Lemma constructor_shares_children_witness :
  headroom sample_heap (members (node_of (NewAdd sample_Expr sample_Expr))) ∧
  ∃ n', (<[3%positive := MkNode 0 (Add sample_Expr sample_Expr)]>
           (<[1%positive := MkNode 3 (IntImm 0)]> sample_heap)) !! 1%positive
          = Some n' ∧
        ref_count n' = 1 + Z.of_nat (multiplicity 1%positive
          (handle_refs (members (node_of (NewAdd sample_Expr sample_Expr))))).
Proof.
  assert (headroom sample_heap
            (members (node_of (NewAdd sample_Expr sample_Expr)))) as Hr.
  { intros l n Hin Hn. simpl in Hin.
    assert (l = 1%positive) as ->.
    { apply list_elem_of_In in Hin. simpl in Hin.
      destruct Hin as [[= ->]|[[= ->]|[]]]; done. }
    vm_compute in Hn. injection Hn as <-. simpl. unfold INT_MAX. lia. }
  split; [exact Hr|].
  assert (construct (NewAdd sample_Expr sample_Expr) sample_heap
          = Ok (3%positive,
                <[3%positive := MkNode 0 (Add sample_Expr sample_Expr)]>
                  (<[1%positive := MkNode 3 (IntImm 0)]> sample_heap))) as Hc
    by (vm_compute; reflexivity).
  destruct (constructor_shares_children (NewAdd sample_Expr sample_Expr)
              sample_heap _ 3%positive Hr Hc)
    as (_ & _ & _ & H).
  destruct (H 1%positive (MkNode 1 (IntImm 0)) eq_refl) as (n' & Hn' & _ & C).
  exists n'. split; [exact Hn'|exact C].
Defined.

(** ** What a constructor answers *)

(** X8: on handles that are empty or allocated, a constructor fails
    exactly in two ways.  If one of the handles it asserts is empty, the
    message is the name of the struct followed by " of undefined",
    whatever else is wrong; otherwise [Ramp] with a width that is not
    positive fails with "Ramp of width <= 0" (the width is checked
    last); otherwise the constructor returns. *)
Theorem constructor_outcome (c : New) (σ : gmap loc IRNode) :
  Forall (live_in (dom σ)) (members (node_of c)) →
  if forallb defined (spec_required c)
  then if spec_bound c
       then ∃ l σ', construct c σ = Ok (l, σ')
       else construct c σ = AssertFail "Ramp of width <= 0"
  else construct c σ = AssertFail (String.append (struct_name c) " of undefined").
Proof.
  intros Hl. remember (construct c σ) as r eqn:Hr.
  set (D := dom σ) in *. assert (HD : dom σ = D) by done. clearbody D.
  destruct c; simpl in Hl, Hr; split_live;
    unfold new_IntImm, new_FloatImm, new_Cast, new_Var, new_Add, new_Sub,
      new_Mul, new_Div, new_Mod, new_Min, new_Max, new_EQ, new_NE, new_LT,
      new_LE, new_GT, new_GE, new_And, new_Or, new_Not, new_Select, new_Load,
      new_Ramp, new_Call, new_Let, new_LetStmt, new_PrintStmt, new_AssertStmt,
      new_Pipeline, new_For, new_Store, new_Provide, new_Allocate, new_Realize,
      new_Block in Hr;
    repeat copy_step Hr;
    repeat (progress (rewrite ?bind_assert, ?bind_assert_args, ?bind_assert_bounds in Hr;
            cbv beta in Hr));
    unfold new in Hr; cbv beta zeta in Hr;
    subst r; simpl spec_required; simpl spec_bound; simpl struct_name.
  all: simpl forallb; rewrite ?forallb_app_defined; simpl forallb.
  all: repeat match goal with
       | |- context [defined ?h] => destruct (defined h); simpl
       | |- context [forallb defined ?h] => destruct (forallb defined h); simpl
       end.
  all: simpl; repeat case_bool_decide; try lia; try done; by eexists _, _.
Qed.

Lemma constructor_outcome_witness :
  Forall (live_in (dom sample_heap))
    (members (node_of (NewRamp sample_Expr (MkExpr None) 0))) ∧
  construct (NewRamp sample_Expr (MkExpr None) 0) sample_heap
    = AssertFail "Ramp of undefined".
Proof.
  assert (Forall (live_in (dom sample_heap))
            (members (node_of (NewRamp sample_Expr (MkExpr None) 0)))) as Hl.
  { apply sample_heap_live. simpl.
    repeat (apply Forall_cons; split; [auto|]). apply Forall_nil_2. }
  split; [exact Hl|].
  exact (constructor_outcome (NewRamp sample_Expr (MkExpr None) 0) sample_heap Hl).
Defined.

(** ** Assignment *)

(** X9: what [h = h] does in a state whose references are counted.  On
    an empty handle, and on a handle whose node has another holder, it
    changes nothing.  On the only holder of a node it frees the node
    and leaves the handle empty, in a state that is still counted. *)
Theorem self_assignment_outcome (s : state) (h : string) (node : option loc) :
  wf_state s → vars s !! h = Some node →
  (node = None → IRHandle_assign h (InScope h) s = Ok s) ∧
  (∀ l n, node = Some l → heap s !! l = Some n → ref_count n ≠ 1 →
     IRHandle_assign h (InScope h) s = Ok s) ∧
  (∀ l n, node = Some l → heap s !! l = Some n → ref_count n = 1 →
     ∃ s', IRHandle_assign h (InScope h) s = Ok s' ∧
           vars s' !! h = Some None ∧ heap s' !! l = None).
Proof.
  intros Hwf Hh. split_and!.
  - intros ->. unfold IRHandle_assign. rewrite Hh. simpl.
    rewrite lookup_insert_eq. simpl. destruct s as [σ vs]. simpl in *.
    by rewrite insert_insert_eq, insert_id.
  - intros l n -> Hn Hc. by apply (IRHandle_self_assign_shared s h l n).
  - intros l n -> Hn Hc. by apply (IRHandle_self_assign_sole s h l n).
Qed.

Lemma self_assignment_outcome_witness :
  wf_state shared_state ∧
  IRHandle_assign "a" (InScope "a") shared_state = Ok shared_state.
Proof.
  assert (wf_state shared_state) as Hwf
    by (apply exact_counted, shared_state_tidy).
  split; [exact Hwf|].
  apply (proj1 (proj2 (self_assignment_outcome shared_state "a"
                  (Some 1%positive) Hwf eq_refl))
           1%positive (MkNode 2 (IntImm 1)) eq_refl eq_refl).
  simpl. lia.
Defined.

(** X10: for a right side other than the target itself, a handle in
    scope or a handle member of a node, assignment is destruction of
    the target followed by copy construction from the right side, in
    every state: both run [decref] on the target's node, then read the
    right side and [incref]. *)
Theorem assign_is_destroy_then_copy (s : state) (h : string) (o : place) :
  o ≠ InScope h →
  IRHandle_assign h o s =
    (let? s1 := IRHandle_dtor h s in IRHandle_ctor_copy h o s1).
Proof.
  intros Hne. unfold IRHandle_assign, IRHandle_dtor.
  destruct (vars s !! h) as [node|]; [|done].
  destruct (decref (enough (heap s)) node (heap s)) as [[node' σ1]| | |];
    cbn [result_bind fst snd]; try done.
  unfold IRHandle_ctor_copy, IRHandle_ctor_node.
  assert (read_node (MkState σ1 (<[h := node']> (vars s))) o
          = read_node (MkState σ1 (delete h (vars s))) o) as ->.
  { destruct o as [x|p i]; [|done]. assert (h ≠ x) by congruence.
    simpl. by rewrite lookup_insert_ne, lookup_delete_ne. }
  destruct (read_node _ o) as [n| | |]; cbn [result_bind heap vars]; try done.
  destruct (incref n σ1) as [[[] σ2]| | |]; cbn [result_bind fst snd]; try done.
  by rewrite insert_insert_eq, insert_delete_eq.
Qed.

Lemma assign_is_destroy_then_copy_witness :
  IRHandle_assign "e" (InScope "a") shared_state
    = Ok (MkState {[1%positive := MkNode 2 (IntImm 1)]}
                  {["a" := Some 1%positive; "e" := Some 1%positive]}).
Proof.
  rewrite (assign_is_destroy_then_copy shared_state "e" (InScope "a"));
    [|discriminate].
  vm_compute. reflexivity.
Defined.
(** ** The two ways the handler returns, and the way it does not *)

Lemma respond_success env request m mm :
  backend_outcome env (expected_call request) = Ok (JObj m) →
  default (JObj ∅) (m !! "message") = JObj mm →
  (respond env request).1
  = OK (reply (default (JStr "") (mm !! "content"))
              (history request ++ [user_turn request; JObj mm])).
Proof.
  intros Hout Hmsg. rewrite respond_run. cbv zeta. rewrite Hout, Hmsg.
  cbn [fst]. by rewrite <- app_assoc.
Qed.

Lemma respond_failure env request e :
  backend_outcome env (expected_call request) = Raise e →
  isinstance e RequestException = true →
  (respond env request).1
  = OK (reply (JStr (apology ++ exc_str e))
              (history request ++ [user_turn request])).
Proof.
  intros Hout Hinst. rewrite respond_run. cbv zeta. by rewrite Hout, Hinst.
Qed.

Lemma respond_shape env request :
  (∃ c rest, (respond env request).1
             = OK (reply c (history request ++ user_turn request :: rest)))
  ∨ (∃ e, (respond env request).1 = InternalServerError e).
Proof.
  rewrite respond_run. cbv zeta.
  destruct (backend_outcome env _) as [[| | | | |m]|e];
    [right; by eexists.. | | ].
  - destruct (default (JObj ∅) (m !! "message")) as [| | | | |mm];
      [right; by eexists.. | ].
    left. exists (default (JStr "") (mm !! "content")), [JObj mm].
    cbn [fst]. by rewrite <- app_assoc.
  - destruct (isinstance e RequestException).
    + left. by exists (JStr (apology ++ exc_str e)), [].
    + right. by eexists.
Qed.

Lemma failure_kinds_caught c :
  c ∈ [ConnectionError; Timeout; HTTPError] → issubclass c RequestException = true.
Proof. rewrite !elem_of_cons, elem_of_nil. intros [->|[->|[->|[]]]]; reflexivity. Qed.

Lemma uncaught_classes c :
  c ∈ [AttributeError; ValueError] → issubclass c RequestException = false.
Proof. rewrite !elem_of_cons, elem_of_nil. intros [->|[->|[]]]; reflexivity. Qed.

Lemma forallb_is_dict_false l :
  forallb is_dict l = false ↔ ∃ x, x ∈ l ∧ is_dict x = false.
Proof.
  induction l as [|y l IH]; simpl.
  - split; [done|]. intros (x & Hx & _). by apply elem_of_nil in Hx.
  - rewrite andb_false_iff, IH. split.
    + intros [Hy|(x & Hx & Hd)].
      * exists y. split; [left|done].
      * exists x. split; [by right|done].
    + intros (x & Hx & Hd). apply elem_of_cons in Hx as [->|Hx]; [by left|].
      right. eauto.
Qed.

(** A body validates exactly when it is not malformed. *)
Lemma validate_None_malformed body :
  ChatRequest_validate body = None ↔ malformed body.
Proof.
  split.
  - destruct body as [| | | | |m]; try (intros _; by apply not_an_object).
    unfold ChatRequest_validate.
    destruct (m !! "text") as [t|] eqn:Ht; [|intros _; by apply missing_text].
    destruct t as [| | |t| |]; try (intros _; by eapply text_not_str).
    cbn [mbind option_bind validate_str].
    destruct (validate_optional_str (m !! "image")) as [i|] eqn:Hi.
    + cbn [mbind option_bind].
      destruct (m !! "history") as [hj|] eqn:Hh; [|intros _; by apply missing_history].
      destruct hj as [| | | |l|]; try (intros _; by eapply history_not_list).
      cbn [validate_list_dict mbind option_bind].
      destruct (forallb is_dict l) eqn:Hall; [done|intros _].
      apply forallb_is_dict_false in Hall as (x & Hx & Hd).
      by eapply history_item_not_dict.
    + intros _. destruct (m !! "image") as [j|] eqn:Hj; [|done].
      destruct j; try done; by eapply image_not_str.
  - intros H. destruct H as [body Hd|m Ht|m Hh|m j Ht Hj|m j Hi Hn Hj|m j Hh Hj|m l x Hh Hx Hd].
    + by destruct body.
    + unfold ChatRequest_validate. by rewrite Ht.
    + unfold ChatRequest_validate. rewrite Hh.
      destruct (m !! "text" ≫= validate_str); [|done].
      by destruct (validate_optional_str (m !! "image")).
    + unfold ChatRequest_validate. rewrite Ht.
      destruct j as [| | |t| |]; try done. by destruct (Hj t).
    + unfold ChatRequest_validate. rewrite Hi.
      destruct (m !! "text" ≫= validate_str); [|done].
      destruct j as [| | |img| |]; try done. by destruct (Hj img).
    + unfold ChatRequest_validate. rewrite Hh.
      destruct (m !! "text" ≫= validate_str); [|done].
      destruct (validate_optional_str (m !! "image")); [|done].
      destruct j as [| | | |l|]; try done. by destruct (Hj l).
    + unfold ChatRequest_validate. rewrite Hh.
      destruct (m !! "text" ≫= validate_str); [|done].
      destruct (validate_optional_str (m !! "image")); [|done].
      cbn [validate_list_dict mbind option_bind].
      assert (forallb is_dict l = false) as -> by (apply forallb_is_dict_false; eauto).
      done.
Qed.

■ ■ ■ ■ ■

The response should hold exactly the lines starting at the line with "simpl. by rewrite" and ending at the line with "intros Hout Hmsg.", and no other line of the material above.

    simpl. by rewrite lookup_insert_ne, lookup_delete_ne. }
  destruct (read_node _ o) as [n| | |]; cbn [result_bind heap vars]; try done.
  destruct (incref n σ1) as [[[] σ2]| | |]; cbn [result_bind fst snd]; try done.
  by rewrite insert_insert_eq, insert_delete_eq.
Qed.

Lemma assign_is_destroy_then_copy_witness :
  IRHandle_assign "e" (InScope "a") shared_state
    = Ok (MkState {[1%positive := MkNode 2 (IntImm 1)]}
                  {["a" := Some 1%positive; "e" := Some 1%positive]}).
Proof.
  rewrite (assign_is_destroy_then_copy shared_state "e" (InScope "a"));
    [|discriminate].
  vm_compute. reflexivity.
Defined.
(** ** The two ways the handler returns, and the way it does not *)

Lemma respond_success env request m mm :
  backend_outcome env (expected_call request) = Ok (JObj m) →
  default (JObj ∅) (m !! "message") = JObj mm →
  (respond env request).1
  = OK (reply (default (JStr "") (mm !! "content"))
              (history request ++ [user_turn request; JObj mm])).
Proof.
  intros Hout Hmsg. rewrite respond_run. cbv zeta. rewrite Hout, Hmsg.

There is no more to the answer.